My wife and I arrived in England on the first cold day of autumn, the bus driver said. I still remember how quiet the bus was, the brake pedal squeaking when he pressed it, the two teenagers in the back seat whispering to one another. Our 16-month-old daughter was asleep across our laps and Oxford was now appearing in the windows. There were the pubs, the Eagle & Child, the Rose & Crown. And there was the newsagent and across the street the chemist, and there on the corner were people pressed together waiting to cross the street. They had been to the butcher and the baker and were going home to eat what they held in their bags. And then there were the bicycles. There were always bicycles and legs of trousers rolled up and tucked into socks. There were determined men and women on their bicycles who lived simple lives and had no use for modern means of transport. And I thought that was cool.
We were starting a new life. And at the beginning of a new life, at that moment when it all starts to happen, there is not much to say really. You just sit there and watch it unfold like a scroll. If you say anything you will corrupt a moment that needs no words.
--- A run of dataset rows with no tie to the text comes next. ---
(** * system_review: the bibliographic triage pipeline of [duplicados12.py]

    A shallow embedding of the record pipeline of [duplicados12.py] (and of
    its single-format predecessor [duplicados9.py]):

      filter_records / parse_ris / parse_bib   (Record Normalizer)
      the per-file loop and [pd.concat]        (Aggregator)
      find_duplicates / drop_duplicates        (Duplicate Resolver)
      check_similarity                         (Coherence Scorer)
      apply_selection_criteria                 (Selection Filter)

    Conventions of the model.
    - A Python [str] is a [string]; its characters are the code points
      U+0000..U+00FF (the 256 values of [ascii]).  On that range the
      behaviour of [int], [str.lower] and the regular expressions used by
      the program is reproduced exactly.  Column names and the texts
      written on the page are labels: they are kept as the source spells
      them and are only ever compared with themselves.
    - A Python exception is a constructor of [exn]; code that may raise
      returns a [result].
    - Streamlit calls ([st.write], [st.error], [st.dataframe]) append to an
      output log; the [ui] monad carries that log next to the result.  The
      model covers the block under [if uploaded_files:] up to the display
      of the selected records; the charts drawn afterwards are left out.
    - A pandas [DataFrame] is its list of column names together with its
      rows, each row paired with its index label.
    - A Python [float] is a binary64 [float] of the kernel.  The stop
      list of scikit-learn and the logarithm of numpy are parameters of
      the scorer; sums inside a sparse row are taken in the order in
      which the row stores its entries. *)

From Stdlib Require Import ZArith List String Ascii Bool Lia.
From Stdlib Require Import Floats Uint63 Sorted.
From stdpp Require Import gmap strings.
Import ListNotations.

Local Open Scope string_scope.
Local Open Scope list_scope.

(** ** Python values, exceptions and builtins *)

Module Py.

(** The exceptions that the program can meet. *)
Inductive exn : Type :=
| ValueError
| KeyError
| IndexingError
| UnicodeDecodeError
| ParserError.   (* whatever rispy.loads / bibtexparser.loads raise *)

Inductive result (A : Type) : Type :=
| Ok (a : A)
| Raise (e : exn).
Arguments Ok {A} a.
Arguments Raise {A} e.

Definition bind {A B} (m : result A) (f : A -> result B) : result B :=
  match m with
  | Ok a => f a
  | Raise e => Raise e
  end.

(** Truthiness of [d.get(key, None)] for a string-valued field:
    [None] and the empty string are falsy. *)
Definition truthy (v : option string) : bool :=
  match v with
  | Some (String _ _) => true
  | _ => false
  end.

(** Characters that [int] strips around the number: the ASCII white
    space and, in this range, U+0085 and U+00A0. *)
Definition is_space (c : ascii) : bool :=
  let n := nat_of_ascii c in
  ((9 <=? n)%nat && (n <=? 13)%nat) || (n =? 32)%nat || (n =? 133)%nat
  || (n =? 160)%nat.

Fixpoint lstrip (s : string) : string :=
  match s with
  | String c s' => if is_space c then lstrip s' else s
  | EmptyString => EmptyString
  end.

Definition rev_string (s : string) : string :=
  string_of_list_ascii (rev (list_ascii_of_string s)).

Definition strip (s : string) : string :=
  rev_string (lstrip (rev_string (lstrip s))).

Definition digit_of (c : ascii) : option Z :=
  let n := nat_of_ascii c in
  if ((48 <=? n)%nat && (n <=? 57)%nat) then Some (Z.of_nat (n - 48)) else None.

(** [sys.get_int_max_str_digits()], at its default. *)
Definition int_max_str_digits : nat := 4300.

(** Digits with single underscores between them.  [after_digit] tells
    whether the previous character was a digit; [acc] is the value and
    [n] the number of digits read so far. *)
Fixpoint digits (s : string) (after_digit : bool) (acc : Z) (n : nat)
  : option (Z * nat) :=
  match s with
  | EmptyString => if after_digit then Some (acc, n) else None
  | String c s' =>
      match digit_of c with
      | Some d => digits s' true (10 * acc + d)%Z (S n)
      | None =>
          if (Ascii.eqb c "_" && after_digit)%bool
          then digits s' false acc n
          else None
      end
  end.

(** [int(s)] for a [str] argument, base 10: [None] is [ValueError]. *)
Definition int (s : string) : option Z :=
  let body sign t :=
    match digits t false 0%Z 0%nat with
    | Some (z, n) =>
        if (n <=? int_max_str_digits)%nat then Some (sign * z)%Z else None
    | None => None
    end in
  match strip s with
  | String "+" t => body 1%Z t
  | String "-" t => body (-1)%Z t
  | t => body 1%Z t
  end.

End Py.

Import Py.

Notation "x <- m ;; k" := (Py.bind m (fun x => k))
  (at level 100, m at next level, right associativity, only parsing).

(** ** Raw records, rows and data frames *)

(** A RawRecord is the [dict] that [rispy] or [bibtexparser] builds for one
    entry.  Both parsers deliver the three fields read below as [str];
    list-valued fields (authors, keywords) are never looked at and are not
    part of the model. *)
Abbreviation RawRecord := (gmap string string).

(** One line of the table: the [dict] built by [filter_records], later a
    row of the frame.  [Similitud] is absent until [check_similarity] sets
    the column. *)
Record Row : Type := {
  Titulo : string;
  Resumen : string;
  Fecha : Z;
  Similitud : option float
}.

Definition new_row (title abstract : string) (year : Z) : Row :=
  {| Titulo := title; Resumen := abstract; Fecha := year; Similitud := None |}.

(** The value of a field known to be present. *)
Definition field (v : option string) : string := default "" v.

(** [filter_records], from the loop's state [valid_records],
    [invalid_records] onwards.  [int(year)] raises inside the loop. *)
Fixpoint filter_records_from (records : list RawRecord)
    (valid_records : list Row) (invalid_records : list RawRecord)
  : result (list Row * list RawRecord) :=
  match records with
  | [] => Ok (valid_records, invalid_records)
  | record :: rest =>
      let title := record !! "title" in
      let abstract := record !! "abstract" in
      let year := record !! "year" in
      if truthy title && truthy abstract && truthy year then
        match Py.int (field year) with
        | Some y =>
            filter_records_from rest
              (valid_records ++ [new_row (field title) (field abstract) y])
              invalid_records
        | None => Raise ValueError
        end
      else filter_records_from rest valid_records (invalid_records ++ [record])
  end.

Definition filter_records (records : list RawRecord)
  : result (list Row * list RawRecord) :=
  filter_records_from records [] [].

(** A frame: column names, and the rows with their index labels. *)
Record DataFrame : Type := {
  columns : list string;
  rows : list (nat * Row)
}.

Definition col_Titulo : string := "Título".
Definition col_Resumen : string := "Resumen".
Definition col_Fecha : string := "Fecha".
Definition col_Similitud : string := "Similitud".

Definition has_column (c : string) (df : DataFrame) : bool :=
  existsb (String.eqb c) (columns df).

(** [df.shape[0]] *)
Definition shape0 (df : DataFrame) : nat := length (rows df).

(** [df.empty]: some axis has length 0. *)
Definition empty (df : DataFrame) : bool :=
  match rows df, columns df with
  | _ :: _, _ :: _ => false
  | _, _ => true
  end.

(** [pd.DataFrame(records)] for a list of row dicts; [pd.DataFrame()] is
    [pd_DataFrame []], a frame with no column at all. *)
Definition pd_DataFrame (records : list Row) : DataFrame :=
  {| columns := match records with
                | [] => []
                | _ :: _ => [col_Titulo; col_Resumen; col_Fecha]
                end;
     rows := combine (seq 0 (length records)) records |}.

(** [pd.concat([a, b])]: rows of [a] then rows of [b], labels kept; the
    columns are the union in order of appearance. *)
Definition pd_concat (a b : DataFrame) : DataFrame :=
  {| columns := columns a ++
                List.filter (fun c => negb (has_column c a)) (columns b);
     rows := rows a ++ rows b |}.

(** [df.reset_index(drop=True)] *)
Definition reset_index (df : DataFrame) : DataFrame :=
  {| columns := columns df;
     rows := combine (seq 0 (length (rows df))) (map snd (rows df)) |}.

(** [df[mask]] for a boolean mask computed from [df]. *)
Definition getitem_mask (df : DataFrame) (mask : list bool) : result DataFrame :=
  if (length mask =? length (rows df))%nat then
    Ok {| columns := columns df;
          rows := map snd (List.filter fst (combine mask (rows df))) |}
  else Raise IndexingError.

(** *** Duplicates on the subset ['Título', 'Resumen'] *)

Definition key (r : Row) : string * string := (Titulo r, Resumen r).

Definition key_eqb (k1 k2 : string * string) : bool :=
  String.eqb (fst k1) (fst k2) && String.eqb (snd k1) (snd k2).

Inductive keep_t : Type :=
| keep_first    (* keep='first' *)
| keep_False.   (* keep=False *)

(** keep='first': a row is marked when an earlier row has its key. *)
Fixpoint marked_after (seen : list (string * string)) (l : list Row) : list bool :=
  match l with
  | [] => []
  | r :: l' => existsb (key_eqb (key r)) seen :: marked_after (key r :: seen) l'
  end.

Definition occurrences (k : string * string) (l : list Row) : nat :=
  length (List.filter (fun r => key_eqb k (key r)) l).

(** keep=False: a row is marked when its key occurs more than once. *)
Definition marked_all (l : list Row) : list bool :=
  map (fun r => (1 <? occurrences (key r) l)%nat) l.

(** [df.duplicated(subset=['Título', 'Resumen'], keep=...)]: an empty
    frame answers with an empty mask before the subset is looked up. *)
Definition duplicated (keep : keep_t) (df : DataFrame) : result (list bool) :=
  if empty df then Ok []
  else if has_column col_Titulo df && has_column col_Resumen df then
    Ok match keep with
       | keep_first => marked_after [] (map snd (rows df))
       | keep_False => marked_all (map snd (rows df))
       end
  else Raise KeyError.

(** [df.drop_duplicates(subset=['Título', 'Resumen'], keep='first')] *)
Definition drop_duplicates (df : DataFrame) : result DataFrame :=
  if empty df then Ok df
  else mask <- duplicated keep_first df ;; getitem_mask df (map negb mask).

Definition find_duplicates (df : DataFrame) : result DataFrame :=
  mask <- duplicated keep_False df ;;
  getitem_mask df mask.

(** ** Streamlit output *)

Inductive ui_event : Type :=
| st_error (text : string) (e : exn)       (* st.error(f"text: {e}") *)
| st_write (text : string)                 (* st.write("text") *)
| st_write_count (text : string) (n : nat) (* st.write(f"text: {n}") *)
| st_dataframe (df : DataFrame).           (* st.dataframe(df) *)

(** What has been shown so far, and how the computation ended. *)
Definition ui (A : Type) : Type := (list ui_event * result A)%type.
My undergraduate days were spent at a southern military college where I marched in sunny, open fields. I had little interest in academics. I was unprepared to be a student at Oxford. I had to become a person who pursued interior things; I actually had to study. But I became quite content crafting essays in the Bodleian library where prime ministers and writers are groomed. If I grew weary, I could catch a bus to London and eventually make my way to Victoria Tower Gardens adjacent to the Houses of Parliament. I’d eat a sandwich and watch the Thames River roll by. During the summer, I could watch a late afternoon match at Wimbledon. And if I was hungry for southern food, I could catch a train to Paris and visit a little restaurant in the ninth arrondissement that cooks the best barbeque pork I have ever eaten. I could do all these things. And I did.
By my third and final year I had become so attached to Oxford and our life there that I didn’t want to leave. I briefly looked for a job, but believed it was our duty as Americans to return to our own country. We left in torrential rain on a warm June day. We watched Oxford from the bus as we had when we first arrived. We took the same route out of the city and the same pubs were still there and the bicyclers were still riding their bikes, even in the rain, and it all got smaller and smaller and further away. It was over.
We landed in Atlanta, unaccustomed to the heat. We brought home another daughter, made in England, and I expected that I would find a good paying position in about two weeks, maybe three. After all, I had an Oxford degree.
A pharmaceutical company called and offered to interview me for a sales position. The sales manager sat directly across from me, and I swear, he did not blink once during the interview. I stared back trying not to blink but was the weak one, and did. My answers fell out of my mouth without much thought. I continued to blink and fumble for responses. It was over.
I had to find work. Anything. My first job was in a rural southern town punching holes in metal for $6 an hour, and it was a 30-minute drive to get there. For a long stretch of highway there was nothing to look at. Then there was a store that sold coffins on one side and wedding dresses on the other, and a couple miles down the road there was the Winn-Dixie parking lot where the Christmas parade was held. When I passed Daddy’s Baby Used Cars, I knew I was close.
What was God thinking? I reminded Him repeatedly that I had an Oxford degree and did not belong in this metal shop or anywhere near this town. And then I demanded things of God. I told Him exactly how to remedy our situation, fully expecting Him to take immediate action. I even bargained with Him. It was then that God started to wring me like a wet dishrag. He’d twist and some of the pride would drip out, and then He’d twist again. It hurt. I began to feel sorry for myself. I asked God to take my life. For months I roamed around in the dark caverns of my mind. I came out sometimes when an improvement in our situation appeared likely, but when it didn’t happen, I descended into depression again.
Why was God letting all this happen? I repeatedly asked this of God. Maybe God was wholly responsible, but perhaps my decisions had something to do with it. I think it is dangerous to automatically say, “God is doing this to me.” He may well be putting you through a trial to discipline you, to strengthen your faith, to make you more like Jesus. But it may be that some disasters of life are consequences of unwise decisions. You cannot blame God for those. You have to blame yourself and confess your immaturity or fear or whatever it is that grips you. The good news is this: We have a God of resurrection. He wants to forgive, to redeem our mistakes and is quite eager to put us back on a straight path. I imagine our God constantly cheering us on. Even when He deliberately puts us through trials I imagine Him saying “Come on, come on! Trust me, seek me for the strength and courage to persevere, and you will make it.”